Kevin de León Shows Up at LA City Council Meeting, Leaves After Protests Erupt

Embattled City Councilman Kevin de León attended today’s council meeting, but his appearance was brief as protesters immediately shouted for him to leave, and he was no longer present after a recess of around 45 minutes.

De León had not attended a council meeting since Oct. 11. He has defied widespread calls to resign over his participation in a racist 2021 conversation with Council members Gil Cedillo and Nury Martinez and a top county labor official that was leaked in October. He is also facing a recall effort that is in the process of gathering signatures.

Protesters have regularly shown up at meetings demanding that de León and Cedillo resign before the city conducts its business. 

De León entered the chamber during public comment and sat in his seat.

When audience members realized he was present, protesters shouted for him to leave while his supporters cheered. De León stared blankly at the commotion as he sat in his assigned council seat for the first time in nearly two months.

Council President Paul Krekorian immediately announced a recess and then went over to de León to have an animated discussion, at one point gesturing at the rowdy audience. All the members then walked out of the room.

The audience remained, with de León’s supporters chanting “Kevin” while protesters responded with “racist.”

Krekorian said previously that if de León did attempt to come back, other members of the council would leave the meeting. Prior to de León’s arrival in the chamber, several of his supporters gave public comment in defense of de León.

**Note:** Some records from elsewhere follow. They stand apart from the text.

(** * AUTOOS execution core: orchestrator, agent manager, intelligence fabric

    A shallow embedding of
      - [autoos/core/models.py]                   (enums and records),
      - [autoos/orchestration/orchestrator.py]    (step retry, failure
        classification, state persistence),
      - [autoos/orchestration/agent_manager.py]   (spawn / retire, tool table),
      - [autoos/execution/intelligence_fabric.py] (provider scoreboard,
        fallback chain, cross verification),
    followed by the properties the specification states about them.

    Conventions of the embedding.
      - Python [float] values are read as exact rationals ([Q]); [0.01] is
        [1/100], [0.7] is [7/10].
      - Python [str] values are [string]s; [str.lower] acts on the ASCII
        letters.
      - An exception is represented by its message, [str(e)].
      - Redis, the event bus and the LLM backends are collaborators: their
        answers are read from an oracle, their visible effects are recorded
        in the state that the functions thread through. *)

From Stdlib Require Import ZArith QArith Qminmax Qpower Qabs Bool Ascii String
  DecimalString List Lia Lqa Sorting.Permutation Sorting.Sorted.
From stdpp Require Import base option list gmap strings.

Set Warnings "-register-all".

Local Open Scope Z_scope.
Local Open Scope string_scope.

(* ===================================================================== *)
(** * Part I: the program *)
(* ===================================================================== *)

(** ** Text helpers: [str.lower] and the [in] operator on strings *)

Module Text.

(** [c.lower()] for one ASCII character. *)
Definition lower_ascii (c : ascii) : ascii :=
  let n := nat_of_ascii c in
  if (65 <=? n)%nat && (n <=? 90)%nat then ascii_of_nat (n + 32) else c.

(** [s.lower()]. *)
Fixpoint lower (s : string) : string :=
  match s with
  | EmptyString => EmptyString
  | String c t => String (lower_ascii c) (lower t)
  end.

(** [hay.startswith(needle)]. *)
Fixpoint starts_with (needle hay : string) : bool :=
  match needle, hay with
  | EmptyString, _ => true
  | String _ _, EmptyString => false
  | String a n', String b h' => Ascii.eqb a b && starts_with n' h'
  end.

(** [needle in hay]: some suffix of [hay] starts with [needle]. *)
Fixpoint contains (needle hay : string) : bool :=
  starts_with needle hay ||
  match hay with
  | EmptyString => false
  | String _ h' => contains needle h'
  end.

(** The mathematical reading of [needle in hay]. *)
Definition Substring (needle hay : string) : Prop :=
  exists l r : string, hay = l ++ needle ++ r.

(** [any(m in hay for m in needles)]. *)
Definition contains_any (needles : list string) (hay : string) : bool :=
  existsb (fun m => contains m hay) needles.

(** [repr] of a string, which is what [str] of a [KeyError] and the
    [ValueError] of an [Enum] lookup show: the
    quote is the apostrophe unless the string has an apostrophe and no
    double quote; the quote, the backslash and the control characters
    are escaped.  Bytes above 127 stand for printable characters. *)
Definition apostrophe : ascii := ascii_of_nat 39.
Definition double_quote : ascii := ascii_of_nat 34.
Definition backslash : ascii := ascii_of_nat 92.

Definition hex_digit (n : nat) : ascii :=
  match String.get n "0123456789abcdef" with
  | Some c => c
  | None => "0"%char
  end.

Definition repr_char (quote c : ascii) : string :=
  let n := nat_of_ascii c in
  if Ascii.eqb c quote || Ascii.eqb c backslash
  then String backslash (String c "")
  else if (n =? 9)%nat then String backslash "t"
  else if (n =? 10)%nat then String backslash "n"
  else if (n =? 13)%nat then String backslash "r"
  else if (n <? 32)%nat || (n =? 127)%nat
  then String backslash
         (String "x" (String (hex_digit (n / 16))
                             (String (hex_digit (n mod 16)) "")))
  else String c "".

Definition repr_str (s : string) : string :=
  let quote :=
    if contains (String apostrophe "") s
       && negb (contains (String double_quote "") s)
    then double_quote else apostrophe in
  String quote
    (String.concat "" (map (repr_char quote) (list_ascii_of_string s))
     ++ String quote "").

End Text.

(** ** Values exchanged with the collaborators

    Dictionaries handed to [json.dumps] (Redis values, event payloads).
    [json.loads (json.dumps v)] is [v] on these trees, so the store keeps
    the tree itself. *)

Inductive json :=
  | JNull
  | JBool (b : bool)
  | JInt (z : Z)
  | JFloat (q : Q)
  | JStr (s : string)
  | JList (l : list json)
  | JDict (l : list (string * json)).

(** [d[k]] on a decoded JSON object: the first binding of [k]. *)
Fixpoint assoc_get (k : string) (l : list (string * json)) : option json :=
  match l with
  | [] => None
  | (k', v) :: l' => if String.eqb k k' then Some v else assoc_get k l'
  end.

Definition json_get (k : string) (d : json) : option json :=
  match d with
  | JDict l => assoc_get k l
  | _ => None
  end.

(** ** [autoos/core/models.py] *)

Module Models.

Inductive TrustLevel := RESTRICTED | STANDARD | ELEVATED | PRIVILEGED.

Inductive WorkflowState :=
  PENDING | RUNNING | PAUSED | COMPLETED | FAILED | CANCELLED.

Inductive AgentStatus :=
  INITIALIZING | READY | WORKING | WAITING | AGENT_FAILED | RETIRED.

Inductive LLMRole := PLANNER | EXECUTOR | VERIFIER | AUDITOR | SYNTHESIZER.

Inductive FailureType :=
  | TRANSIENT
  | MODEL_ERROR
  | TOOL_ERROR
  | RESOURCE_EXHAUSTION
  | POLICY_VIOLATION
  | TIMEOUT
  | UNKNOWN.

(** The [.value] of each enum member, and the enum constructor
    [TrustLevel(s)], [WorkflowState(s)] that raises [ValueError] (here
    [None]) on any other string. *)

Definition TrustLevel_value (t : TrustLevel) : string :=
  match t with
  | RESTRICTED => "restricted"
  | STANDARD => "standard"
  | ELEVATED => "elevated"
  | PRIVILEGED => "privileged"
  end.

Definition TrustLevel_of_value (s : string) : option TrustLevel :=
  if String.eqb s "restricted" then Some RESTRICTED
  else if String.eqb s "standard" then Some STANDARD
  else if String.eqb s "elevated" then Some ELEVATED
  else if String.eqb s "privileged" then Some PRIVILEGED
  else None.

Definition WorkflowState_value (s : WorkflowState) : string :=
  match s with
  | PENDING => "pending"
  | RUNNING => "running"
  | PAUSED => "paused"
  | COMPLETED => "completed"
  | FAILED => "failed"
  | CANCELLED => "cancelled"
  end.

Definition WorkflowState_of_value (s : string) : option WorkflowState :=
  if String.eqb s "pending" then Some PENDING
  else if String.eqb s "running" then Some RUNNING
  else if String.eqb s "paused" then Some PAUSED
  else if String.eqb s "completed" then Some COMPLETED
  else if String.eqb s "failed" then Some FAILED
  else if String.eqb s "cancelled" then Some CANCELLED
  else None.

When Krekorian resumed the meeting, de León was no longer present in the chamber. Krekorian did not immediately address the situation.

Councilman Mike Bonin, whose son was the target of racist comments during the leaked conversation, said on Twitter that he, along with Council members Marqueece Harris-Dawson and Nithya Raman, walked out of the meeting.

Bonin called de León a “vile racist” who “needs to resign.”

Later, while speaking in opposition to a motion that would report on any damages that have occurred in the council chamber due to the protests, Bonin repeated his call for de León  to resign.

“The problem was in this room 45 minutes ago” and not the protesters, according to Bonin.

“The problem was on those tapes,” Bonin said. “The problem is in this room. The problem is when somebody’s ego refuses to get out of the way of his need to resign. The road to redemption begins with resignation, and that will end the protests.”

Harris-Dawson added on Twitter: “Some people are ready to excuse CM de León’s behavior. I am not.”   

“I am not either,” said Councilwoman-elect Eunisses Hernandez, who takes office next week, taking over Cedillo’s seat. 

During the Oct. 11 meeting, de León and Cedillo had to leave the chamber as protesters chanted. Martinez resigned shortly after the leak. All three council members have also been censured by their colleagues. 

An ad hoc governance reform committee began discussing Thursday potential consequences for censured members, as the City Charter does not currently state any penalties.

The council meets one more time, on Tuesday, before its winter recess.

During several interviews after the recordings were leaked, de León claimed that resigning would be the easy way out, and he wants to do the work of healing with the communities that he has hurt.

The 55-year-old former state senator and assemblyman has been on the council since 2020 and made an unsuccessful run for mayor this year. 

Among other comments in the recorded conversation, Martinez belittled Bonin, who is white and has a Black son, and criticized the child for his behavior at a Martin Luther King Day parade — saying Bonin’s son was misbehaving on a float, which might have tipped over if she and the other women on the float didn’t step in to “parent this kid.”

De León then compared Bonin’s handling of his son at the MLK Parade to “when Nury brings her little yard bag or the Louis Vuitton bag.”

The meeting also included efforts to manipulate the city’s redistricting process.

In October, de León told KBLA’s Tavis Smiley that he does not plan to resign and attempted to apologize for his participation in the conversation.

De León called the Black community “the community that I’ve aggrieved, I’ve hurt the most” and said he felt a sense of embarrassment and shame.

When Smiley asked how the councilman could claim that he isn’t resigning because his district needs a voice when he isn’t representing them at meetings, de León took a lengthy pause.

“I’m trying to allow some time to heal,” he said. “I’m trying to allow some time to not be part of the chaos at this moment. That’s what I’m asking for right now.”

In October, de León sent a letter to Krekorian asking to be excused from attending council meetings “in the coming weeks” so he could focus on the healing process.

De León told Krekorian he would be “spending the coming weeks and months personally asking for your forgiveness.”

But Krekorian did not appear to accept de León’s attempt to make amends. In a statement, Krekorian said “apologies will not be nearly enough to undo the damage that this city has suffered. The only way we can begin to heal as a city is for Mr. de León to take responsibility for his actions, accept the consequences, and step down.”